Our contribution was to add that if the computation could be performed just as well by a client-server architecture and protocol, then there is no need to call the software components "agents". The requirement for a peer-to-peer protocol is really a thesis that this objective indicator corresponds to the otherwise subjectively determined autonomous nature of agents, which maintain their own thread of control and state. This syntactic protocol and behavioral view requires no subjective interpretation in order to decide agenthood. And it clearly distinguishes agents not only from remote procedure calls, but also from databases that do not volunteer information and work with client-server protocols. Admittedly, one must additionally be able to evaluate whether the distributed computation being performed by the agents is better in one case or another, but we argue that without this degree of evaluation, one can say little about the efficacy of either agents or software engineering methods.

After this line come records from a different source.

(** Adding keys to a whitelist that is in force only admits more: under a
    non-empty whitelist, an event that is accepted stays accepted when the
    whitelist is replaced by any list holding all of its keys. *)
Theorem whitelist_extension_keeps_acceptance (cfg : RelayConfig)
  (members : list string) (event : Event) :
  WhitelistPubkeys cfg <> [] ->
  (forall key, In key (WhitelistPubkeys cfg) -> In key members) ->
  RejectEvent cfg event = (false, "") ->
  RejectEvent (with_WhitelistPubkeys cfg members) event = (false, "").
Proof.
  intros Hne Hsub Hacc.
  assert (Hnone : forall r, ~ Violates r cfg event).
  { apply accept_flag_no_violation. rewrite Hacc. reflexivity. }
  destruct (RejectEvent_cases (with_WhitelistPubkeys cfg members) event)
    as [[E _] | (r & Hv & _ & _)]; [exact E|].
  exfalso. destruct r.
  - apply (Hnone ContentLengthRule). exact Hv.
  - apply (Hnone TagCountRule). exact Hv.
  - apply (Hnone AllowedKindsRule). exact Hv.
  - simpl in Hv. destruct Hv as [_ Hnot]. apply Hnot, Hsub.
    apply not_violates_whitelist; [apply Hnone | exact Hne].
Qed.

Lemma whitelist_extension_keeps_acceptance_witness :
  RejectEvent
    (with_WhitelistPubkeys (with_WhitelistPubkeys default_config ["abc"])
       ["def"; "abc"])
    (sample_event "abc" 1 [] "hi")
  = (false, "").
Proof.
  apply (whitelist_extension_keeps_acceptance
           (with_WhitelistPubkeys default_config ["abc"]) ["def"; "abc"]
           (sample_event "abc" 1 [] "hi")).
  - discriminate.
  - simpl. intros key [H | []]. right. left. exact H.
  - reflexivity.
Defined.

(** Switching the whitelist on is not such an extension: when the whitelist
    is empty and an event is accepted, putting any keys other than the
    event's pubkey on the whitelist makes the same event rejected, with the
    whitelist reason. *)
Theorem first_whitelist_entry_rejects_others (cfg : RelayConfig)
  (members : list string) (event : Event) :
  WhitelistPubkeys cfg = [] ->
  members <> [] ->
  ~ In (EvPubKey event) members ->
  RejectEvent cfg event = (false, "") ->
  RejectEvent (with_WhitelistPubkeys cfg members) event
  = (true, "blocked: pubkey not in whitelist").
Proof.
  intros Hnil Hne Hnot Hacc.
  assert (Hnone : forall r, ~ Violates r cfg event).
  { apply accept_flag_no_violation. rewrite Hacc. reflexivity. }
  apply (earliest_violation_verdict (with_WhitelistPubkeys cfg members) event
           WhitelistRule).
  - simpl. split; assumption.
  - intros r' Hlt Hv.
    apply whitelist_only_in_last_rule in Hv; [exact (Hnone r' Hv)|].
    intros ->. simpl in Hlt. lia.
Qed.

Lemma first_whitelist_entry_rejects_others_witness :
  RejectEvent (with_WhitelistPubkeys default_config ["abc"])
    (sample_event "xyz" 1 [] "hi")
  = (true, "blocked: pubkey not in whitelist").
Proof.
  apply (first_whitelist_entry_rejects_others default_config ["abc"]
           (sample_event "xyz" 1 [] "hi")).
  - reflexivity.
  - discriminate.
  - simpl. intros [H | []]. discriminate.
  - reflexivity.
Defined.

(** The kind test looks at membership alone: two allow-lists with the same
    elements, in any order and with any repetitions, reject the same
    events.  (The reason text prints the list as configured.) *)
Theorem allowed_kinds_order_irrelevant (cfg : RelayConfig) (l1 l2 : list Z)
  (event : Event) :
  (forall k, In k l1 <-> In k l2) ->
  fst (RejectEvent (with_AllowedKinds cfg l1) event)
  = fst (RejectEvent (with_AllowedKinds cfg l2) event).
Proof.
  intros Hsame.
  assert (Hiff : forall r,
            Violates r (with_AllowedKinds cfg l1) event
            <-> Violates r (with_AllowedKinds cfg l2) event).
  { intros r. destruct r; simpl; try tauto.
    rewrite (Hsame (Kind event)).
    assert (l1 <> [] <-> l2 <> []) as ->; [|tauto].
    destruct l1 as [|a l1], l2 as [|b l2]; split; intro H;
      try discriminate; try (exfalso; apply H; reflexivity).
    - exfalso. exact (proj2 (Hsame b) (or_introl eq_refl)).
    - exfalso. exact (proj1 (Hsame a) (or_introl eq_refl)). }
  destruct (fst (RejectEvent (with_AllowedKinds cfg l2) event)) eqn:E2.
  - destruct (fst (RejectEvent (with_AllowedKinds cfg l1) event)) eqn:E1;
      [reflexivity|].
    rewrite accept_flag_no_violation in E1.
    assert (fst (RejectEvent (with_AllowedKinds cfg l2) event) = false) as E;
      [|congruence].
    apply accept_flag_no_violation. intros r Hv. apply (E1 r), Hiff, Hv.
  - rewrite accept_flag_no_violation in E2.
    apply accept_flag_no_violation. intros r Hv. apply (E2 r), Hiff, Hv.
Qed.

Lemma allowed_kinds_order_irrelevant_witness :
  fst (RejectEvent (with_AllowedKinds default_config [1; 30023])
         (sample_event "abc" 7 [] "hi"))
  = fst (RejectEvent (with_AllowedKinds default_config [30023; 1; 1])
           (sample_event "abc" 7 [] "hi")).
Proof.
  apply (allowed_kinds_order_irrelevant default_config [1; 30023]
           [30023; 1; 1] (sample_event "abc" 7 [] "hi")).
  intros k. simpl. tauto.
Defined.

(** The size reasons name the limit in force: two configurations give the
    same content-length reason only if they have the same
    [MaxContentLength], and the same tag-count reason only if they have the
    same [MaxEventTags]. *)
Theorem size_reason_determines_limit (cfg cfg' : RelayConfig) :
  (content_reason cfg = content_reason cfg' ->
   MaxContentLength cfg = MaxContentLength cfg')
  /\ (tags_reason cfg = tags_reason cfg' ->
      MaxEventTags cfg = MaxEventTags cfg').
Proof.
  unfold content_reason, tags_reason. split; intros H; simpl in H;
    apply fmt_d_inj; congruence.
Qed.

Lemma size_reason_determines_limit_witness :
  MaxContentLength default_config
  = MaxContentLength (with_MaxEventTags default_config 7).
Proof.
  destruct (size_reason_determines_limit default_config
              (with_MaxEventTags default_config 7)) as [H _].
  apply H. reflexivity.
Defined.

(** * Further properties of the dispatcher and of the log *)

Section ResponseFacts.

Variable unicode_map_lower : string -> string.

Lemma handoff_iff_lowered cfg r :
  route_of (handleRoot unicode_map_lower cfg r) = Some StreamingHandoff
  <-> ToLower unicode_map_lower (Header_Get (ReqHeader r) "Upgrade")
      = "websocket".
Proof.
  unfold handleRoot.
  destruct (String.eqb (ToLower _ _) _) eqn:E.
  - apply String.eqb_eq in E. simpl. tauto.
  - apply String.eqb_neq in E.
    destruct (String.eqb (Header_Get _ "Accept") _); simpl;
      split; [discriminate | contradiction | discriminate | contradiction].
Qed.

Lemma status_page_ignores_members cfg r members :
  (members <> [] <-> WhitelistPubkeys cfg <> []) ->
  status_page (with_WhitelistPubkeys cfg members) r = status_page cfg r.
Proof.
  intros H. unfold status_page. simpl.
  assert ((len_slice members >? 0) = (len_slice (WhitelistPubkeys cfg) >? 0))
    as ->; [|reflexivity].
  destruct (len_slice (WhitelistPubkeys cfg) >? 0) eqn:E.
  - apply len_slice_pos. apply H. apply len_slice_pos. exact E.
  - apply len_slice_zero. apply len_slice_zero in E.
    destruct members as [|m ms]; [reflexivity|].
    exfalso. destruct H as [H _]. apply H; [discriminate | exact E].
Qed.

Lemma append_assoc (a b c : string) : (a ++ b) ++ c = a ++ (b ++ c).
Proof. induction a as [|x a IH]; simpl; [reflexivity | rewrite IH; reflexivity]. Qed.

Lemma prefix_app (needle rest : string) : prefix needle (needle ++ rest) = true.
Proof.
  induction needle as [|c needle IH]; simpl; [apply prefix_empty|].
  destruct (ascii_dec c c); [exact IH | contradiction].
Qed.

Lemma occurs_in_here (needle rest : string) :
  occurs_in needle (needle ++ rest) = true.
Proof.
  pose proof (prefix_app needle rest) as H.
  destruct (needle ++ rest); simpl; simpl in H; rewrite H; reflexivity.
Qed.

Lemma occurs_in_skip (needle before hay : string) :
  occurs_in needle hay = true -> occurs_in needle (before ++ hay) = true.
Proof.
  intros H. induction before as [|c before IH]; simpl; [exact H|].
  rewrite IH. apply orb_true_r.
Qed.

Lemma prefix_keep (needle hay after : string) :
  prefix needle hay = true -> prefix needle (hay ++ after) = true.
Proof.
  revert hay. induction needle as [|c needle IH]; intros hay H;
    [apply prefix_empty|].
  destruct hay as [|d hay]; simpl in *; [discriminate|].
  destruct (ascii_dec c d); [apply IH, H | discriminate].
Qed.

Lemma occurs_in_keep (needle hay after : string) :
  occurs_in needle hay = true -> occurs_in needle (hay ++ after) = true.
Proof.
  induction hay as [|c hay IH]; intros H.
  - destruct needle; simpl in H; [|discriminate].
    destruct after; simpl; rewrite ?prefix_empty; reflexivity.
  - change (prefix needle (String c hay) || occurs_in needle hay = true) in H.
    change (prefix needle (String c hay ++ after)
            || occurs_in needle (hay ++ after) = true).
    apply orb_true_iff in H. apply orb_true_iff. destruct H as [H | H].
    + left. apply prefix_keep, H.
    + right. apply IH, H.
Qed.

(** [needle] occurs in every string of the form
    [before ++ needle ++ after]. *)
Lemma occurs_in_middle (needle before after : string) :
  occurs_in needle (before ++ needle ++ after) = true.
Proof. apply occurs_in_skip, occurs_in_here. Qed.

End ResponseFacts.

(** On an Upgrade value made of ASCII bytes the hand-off test is exact: the
    request goes to the relay engine if and only if the value is
    [websocket] up to letter case.  Surrounding spaces, a protocol list or
    a version suffix make it an ordinary request. *)
Theorem handoff_iff_websocket_any_case (unicode_map_lower : string -> string)
  (cfg : RelayConfig) (r : Request) :
  string_forallb is_ascii_byte (Header_Get (ReqHeader r) "Upgrade") = true ->
  (route_of (handleRoot unicode_map_lower cfg r) = Some StreamingHandoff
   <-> ascii_fold_eq (Header_Get (ReqHeader r) "Upgrade") "websocket" = true).
Proof.
  intros Hascii. rewrite handoff_iff_lowered.
  rewrite (ToLower_ascii unicode_map_lower _ Hascii).
  unfold ascii_fold_eq. rewrite String.eqb_eq.
  change (string_map lower_byte "websocket") with "websocket". tauto.
Qed.

Lemma handoff_iff_websocket_any_case_witness :
  route_of (handleRoot (fun s => s) default_config
              (request_with "WEBSOCKET" "text/html"))
  = Some StreamingHandoff
  <-> ascii_fold_eq "WEBSOCKET" "websocket" = true.
Proof.
  apply (handoff_iff_websocket_any_case (fun s => s) default_config
           (request_with "WEBSOCKET" "text/html")).
  reflexivity.
Defined.

(** No response tells who is on the whitelist: on every request, whichever
    branch it takes, the handler's effects are the same for two
    configurations that differ only in the members of a whitelist that is
    empty in both or non-empty in both. *)
Theorem response_ignores_whitelist_members
  (unicode_map_lower : string -> string) (cfg : RelayConfig)
  (members : list string) (r : Request) :
  (members <> [] <-> WhitelistPubkeys cfg <> []) ->
  handleRoot unicode_map_lower (with_WhitelistPubkeys cfg members) r
  = handleRoot unicode_map_lower cfg r.
Proof.
  intros H. unfold handleRoot.
  rewrite (document_ignores_members cfg members H).
  rewrite (status_page_ignores_members cfg r members H).
  reflexivity.
Qed.

Lemma response_ignores_whitelist_members_witness :
  handleRoot (fun s => s)
    (with_WhitelistPubkeys (with_WhitelistPubkeys default_config ["abc"])
       ["def"; "0123"])
    (plain_request "text/html")
  = handleRoot (fun s => s) (with_WhitelistPubkeys default_config ["abc"])
      (plain_request "text/html").
Proof.
  apply (response_ignores_whitelist_members (fun s => s)
           (with_WhitelistPubkeys default_config ["abc"]) ["def"; "0123"]
           (plain_request "text/html")).
  simpl. split; intros _; discriminate.
Defined.

(** The status page shows the relay's name as its title, unescaped, and the
    connection address built from the request's Host and the configured
    port: [ws://<host>:<port>/]. *)
Theorem status_page_shows_name_and_address (cfg : RelayConfig) (r : Request) :
  occurs_in ("<title>" ++ Name cfg ++ "</title>") (status_page cfg r) = true
  /\ occurs_in ("<code>ws://" ++ Host r ++ ":" ++ fmt_d (Port cfg) ++ "/</code>")
       (status_page cfg r) = true.
Proof.
  unfold status_page. split.
  - do 3 apply occurs_in_skip. apply occurs_in_keep.
    unfold line. apply occurs_in_skip, occurs_in_here.
  - do 25 apply occurs_in_skip. apply occurs_in_keep.
    unfold line. apply occurs_in_skip, occurs_in_keep.
    replace ("<p>Connect to this relay using: <code>ws://" ++ Host r ++ ":"
             ++ fmt_d (Port cfg) ++ "/</code></p>")
      with ("<p>Connect to this relay using: "
            ++ ("<code>ws://" ++ Host r ++ ":" ++ fmt_d (Port cfg) ++ "/</code>")
            ++ "</p>").
    + apply occurs_in_middle.
    + rewrite !append_assoc. reflexivity.
Qed.

Section LogFacts.


End LogFacts.


(** With [cfg.Debug] off a saved event leaves no trace in the log: the log
    of a run is the same with and without any call of the event-saved
    hook. *)
Theorem saved_events_silent_without_debug (config_err : option string)
  (cfg : RelayConfig) (db_init_err : option string)
  (before after : list HookCall) (event : Event) (serve_err : option string) :
  Debug cfg = false ->
  main_log config_err cfg db_init_err
    (before ++ EventSavedCall event :: after) serve_err
  = main_log config_err cfg db_init_err (before ++ after) serve_err.
Proof.
  intros Hoff. unfold main_log. destruct config_err; [reflexivity|].
  rewrite !flat_map_app. simpl. unfold OnEventSaved. rewrite Hoff.
  reflexivity.
Qed.

Lemma saved_events_silent_without_debug_witness :
  main_log None default_config None
    ([ConnectCall "10.0.0.1:5000"]
     ++ EventSavedCall (sample_event "abc" 1 [] "hi")
        :: [DisconnectCall "10.0.0.1:5000"]) None
  = main_log None default_config None
      ([ConnectCall "10.0.0.1:5000"] ++ [DisconnectCall "10.0.0.1:5000"]) None.
Proof.
  apply (saved_events_silent_without_debug None default_config None
           [ConnectCall "10.0.0.1:5000"] [DisconnectCall "10.0.0.1:5000"]
           (sample_event "abc" 1 [] "hi") None).
  reflexivity.
Defined.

This distinction between a syntactic approach to agent definition, which permits an objective distinction between agent software and other kinds, and the semantic approach of ascribing mentalistic chracteristics to some software models, is often conflated. For instance, in (Wagner 00), it is asserted that one difference between the objects in Object-Oriented Programming and agents is that agents "can perceive events, perform actions, communicate, or make commitments. Ojects are passive entities with no such capacities." Not only is this a claim that depends upon a subjective interpretation, the paper goes on immediately to point out that the distinction between ordinary object messages is that agent messages are typed. That is, the only objective difference between the two systems is that agent messages are typed, which is exactly the syntactic difference.

In addition to agent models, the language component of agent software plays an important role in development of agent-based systems. Typed-message agents communicate with inner and outer languages that characterizes most Agent Communication Languages (ACLs) today. So, after model translation, the other main ABSE task, for typed-message agents, is the development of the syntax for the outer and inner languages. In theory, this part of the development could require relatively little work. One could use one of the existing outer language ACL standards, like KQML or FIPA ACL, and then use KIF as the inner language, as KIF has all of the expressive power ever likely to be required by any agent application.

This scenario is of course naive. The various ACLs have not converged on a single all-purpose set of performatives and syntax after several years of use. In fact, the long experience of KQML applications and the constant invention of new performatives suggests that trying to define a single set of performatives that everyone will use is either futile or fascist. Similarly, the very expressiveness of KIF makes it sufficiently difficult to use that simpler inner languages are often developed for particular applications.

However, one only needs universal syntax if one really expects a universe of universal agents independently developed with different tools to speak the same language. But this (perhaps overly) ambitious goal is not necessary for agents to be a valuable software tool. And it is also likely that the more universal standards will be the exchange of HTML and XML documents via email and similar standard protocols more prosaic than multi-agent systems that typically are constructed to support some distributed but bounded complex computation. This does not mean that agent languages are not a useful methodology. And their ubiquitous use means that agent technology is characterized by an ACL and inner language.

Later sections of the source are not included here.